Miklós Hagyó was the victim of politics of the dirtiest kind. Of the Fidesz kind. A good legal study of the Hagyó case appeared in Galamus a year ago. According to the author, “the Hagyó trial will be taught in law schools as a sad example of political influence on the judiciary.” Reading some of the details that came to light during the long trial shows that there was a conspiracy among certain Fidesz politicians and the prosecutors “to create a case.” Those who were ready to cooperate later received well-paid jobs “under the wings of the new municipal administration” of István Tarlós. Policemen active in the “investigation” received better jobs, while the judge who automatically renewed Hagyó’s jail term was appointed a member of the constitutional court. The prosecutor who lent his name to the charges received a high decoration from the president of the country. Viktor Orbán was obviously grateful for the assistance.
The details that emerged are fascinating. For example, the prosecution issued an indictment before they had investigated the origin of the 30 million forints Zsolt Balogh allegedly handed over to Hagyó in 2008 and 2009. According to Balogh’s original and later withdrawn testimony, the money came from Márk Lazarovits, CEO of Synergon Informatikai Kft. in gratitude for a contract with BKV. The prosecution went ahead with the case without ever attempting to check the veracity of Balogh’s claim.
During the trial, after Balogh withdrew his testimony, the judge asked the prosecutors about the state of the investigation of Synergon as the possible source of the bribe.
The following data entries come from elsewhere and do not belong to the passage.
(** The parser on a text split at its separators. *)
Lemma parse_location_parts t m h :
  event_type t -> "#"%char ∉ m -> m <> [] -> h <> [] ->
  ParseEventReportLocationIdView (chars_of "kvs#" ++ t ++ "#"%char :: m ++ "#"%char :: h) =
  if bool_decide (find_char "#" h 0 = None) then Some (t, m, h) else None.
Proof.
  intros Ht Hm Hmn Hh. destruct (event_type_free t Ht) as [Htf Htn].
  unfold ParseEventReportLocationIdView. set (id := _ ++ _).
  assert (Hlen : length id = (4 + length t + 1 + length m + 1 + length h)%nat).
  { unfold id. rewrite !length_app. cbn [length]. rewrite length_app. cbn [length]. simpl. lia. }
  change (length (chars_of "kvs#")) with 4%nat.
  destruct (Nat.leb_spec (length id) 4); [lia|].
  rewrite (bool_decide_eq_true_2 (substr id 0 4 = chars_of "kvs#")) by done. cbn [negb orb].
  assert (Hf : find_char "#" id 4 = Some (4 + length t)%nat).
  { unfold id. rewrite find_char_app by done. by rewrite pos_of_here. }
  rewrite Hf. destruct (Nat.eqb_spec (4 + length t) 4); [destruct t; simpl in *; [done|lia]|].
  replace (4 + length t - 4)%nat with (length t) by lia.
  assert (Hst : substr id 4 (length t) = t) by (unfold id; by apply substr_mid).
  rewrite Hst. assert (Htype : negb (bool_decide (t = chars_of "event_report_l1p5"))
    && negb (bool_decide (t = chars_of "event_report_l2")) = false).
  { destruct Ht as [-> | ->]; by vm_compute. }
  rewrite Htype.
  assert (Hid : id = (chars_of "kvs#" ++ t ++ ["#"%char]) ++ m ++ "#"%char :: h).
  { unfold id. by rewrite <-!app_assoc. }
  assert (Hpre : length (chars_of "kvs#" ++ t ++ ["#"%char]) = (4 + length t + 1)%nat).
  { rewrite !length_app. simpl. lia. }
  assert (Hs : find_char "#" id (4 + length t + 1) = Some (4 + length t + 1 + length m)%nat).
  { rewrite Hid, find_char_app by done. by rewrite pos_of_here. }
  rewrite Hs. destruct (Nat.eqb_spec (4 + length t + 1 + length m) (4 + length t + 1)); [destruct m; simpl in *; [done|lia]|].
  destruct (Nat.leb_spec (length id) (4 + length t + 1 + length m + 1)); [destruct h; simpl in *; [done|lia]|].
  cbn [orb]. replace (4 + length t + 1 + length m - (4 + length t + 1))%nat with (length m) by lia.
  assert (Hmed : substr id (4 + length t + 1) (length m) = m) by (rewrite Hid; by apply substr_mid).
  assert (Hhost : drop (4 + length t + 1 + length m + 1) id = h).
  { replace id with ((chars_of "kvs#" ++ t ++ "#"%char :: m ++ ["#"%char]) ++ h).
    - apply drop_app_length'. rewrite !length_app. cbn [length]. rewrite length_app. simpl. lia.
    - unfold id. rewrite <-!app_assoc. cbn [app]. by rewrite <-app_assoc. }
  rewrite Hmed, Hhost. rewrite bool_decide_eq_false_2 by done. cbn [orb].
  by destruct (bool_decide (find_char "#" h 0 = None)).
Qed.

(** Anything the parser accepts has that shape. *)
Lemma parse_location_shape id t m h :
  ParseEventReportLocationIdView id = Some (t, m, h) ->
  id = chars_of "kvs#" ++ t ++ "#"%char :: m ++ "#"%char :: h /\
  event_type t /\ "#"%char ∉ m /\ m <> [] /\ h <> [] /\ find_char "#" h 0 = None.
Proof.
  unfold ParseEventReportLocationIdView. change (length (chars_of "kvs#")) with 4%nat.
  destruct (Nat.leb_spec (length id) 4) as [|Hlen]; [done|]. cbn [orb].
  case_bool_decide as Hroot; [|done]. cbn [negb].
  assert (Hid : id = chars_of "kvs#" ++ drop 4 id).
  { rewrite <-Hroot. unfold substr. rewrite drop_0. by rewrite take_drop. }
  set (r := drop 4 id) in *. clearbody r. subst id. clear Hroot. rewrite find_char_app by done.
  destruct (first_sep "#" r) as [Hn|(t0 & r2 & -> & Ht0)]; [by rewrite pos_of_None|].
  rewrite pos_of_here by done. cbn [fmap option_fmap option_map].
  destruct (Nat.eqb_spec (4 + length t0) 4) as [|_]; [done|].
  replace (4 + length t0 - 4)%nat with (length t0) by lia.
  rewrite (substr_mid (chars_of "kvs#") t0) by done.
  set (bad := negb (bool_decide (t0 = _)) && _). destruct bad eqn:Hbad; [done|]. unfold bad in Hbad.
  replace (chars_of "kvs#" ++ t0 ++ "#"%char :: r2) with ((chars_of "kvs#" ++ t0 ++ ["#"%char]) ++ r2)
    by (by rewrite <-!app_assoc).
  assert (Hpre : length (chars_of "kvs#" ++ t0 ++ ["#"%char]) = (4 + length t0 + 1)%nat).
  { rewrite !length_app. simpl. lia. }
  rewrite find_char_app by done.
  destruct (first_sep "#" r2) as [Hn|(m0 & h0 & -> & Hm0)]; [by rewrite pos_of_None|].
  rewrite pos_of_here by done. cbn [fmap option_fmap option_map].
  destruct (Nat.eqb_spec (4 + length t0 + 1 + length m0) (4 + length t0 + 1)) as [|Hmn]; [done|].
  destruct (Nat.leb_spec (length ((chars_of "kvs#" ++ t0 ++ ["#"%char]) ++ m0 ++ "#"%char :: h0))
    (4 + length t0 + 1 + length m0 + 1)) as [|Hhl]; [done|]. cbn [orb].
  replace (4 + length t0 + 1 + length m0 - (4 + length t0 + 1))%nat with (length m0) by lia.
  rewrite (substr_mid (chars_of "kvs#" ++ t0 ++ ["#"%char]) m0) by done.
  assert (Hd : drop (4 + length t0 + 1 + length m0 + 1)
    ((chars_of "kvs#" ++ t0 ++ ["#"%char]) ++ m0 ++ "#"%char :: h0) = h0).
  { replace ((chars_of "kvs#" ++ t0 ++ ["#"%char]) ++ m0 ++ "#"%char :: h0)
      with (((chars_of "kvs#" ++ t0 ++ ["#"%char]) ++ m0 ++ ["#"%char]) ++ h0) by (by rewrite <-!app_assoc).
    apply drop_app_length'. rewrite length_app, Hpre, length_app. simpl. lia. }
  rewrite Hd. destruct (bool_decide (h0 = [])) eqn:Hh; [done|]. cbn [orb].
  destruct (bool_decide (find_char "#" h0 0 = None)) eqn:Hf; [|done]. cbn [negb].
  apply bool_decide_eq_false in Hh. apply bool_decide_eq_true in Hf. intros [= <- <- <-]. split_and!; [by rewrite <-!app_assoc| |done|by intros ->; simpl in *; lia|done|done].
  apply andb_false_iff in Hbad as [H|H]; apply negb_false_iff, bool_decide_eq_true in H; [by left|by right].
Qed.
Of course, there was no such investigation either because of the incompetence of the prosecutors or, as I assume, because they suspected that Balogh’s testimony was so far-fetched that it was most likely bogus. At this point the decision was made to open a new investigation, a highly irregular move. Interestingly, even during this renewed attempt to find evidence, the prosecutors didn’t question Lazarovits. I suspect the reason for this “oversight” was that they knew full well that Lazarovits didn’t hand over any money to Balogh. In fact, other witnesses alluded to the fact that the prosecution had tried to pressure Lazarovits earlier to testify against Hagyó. Obviously without success. Since the investigators found no evidence of any money transaction originating from Synergon, finally, on June 23, 2015, the prosecutor’s office announced the close of the investigation. The case had totally collapsed.
Zsuzsa Sándor, a retired judge, came to the conclusion that after these developments the prosecution should ask for the acquittal of Miklós Hagyó–that is, “if it is not a show trial.” And she added: “We will find out in September,” when apparently the case will at long last be decided.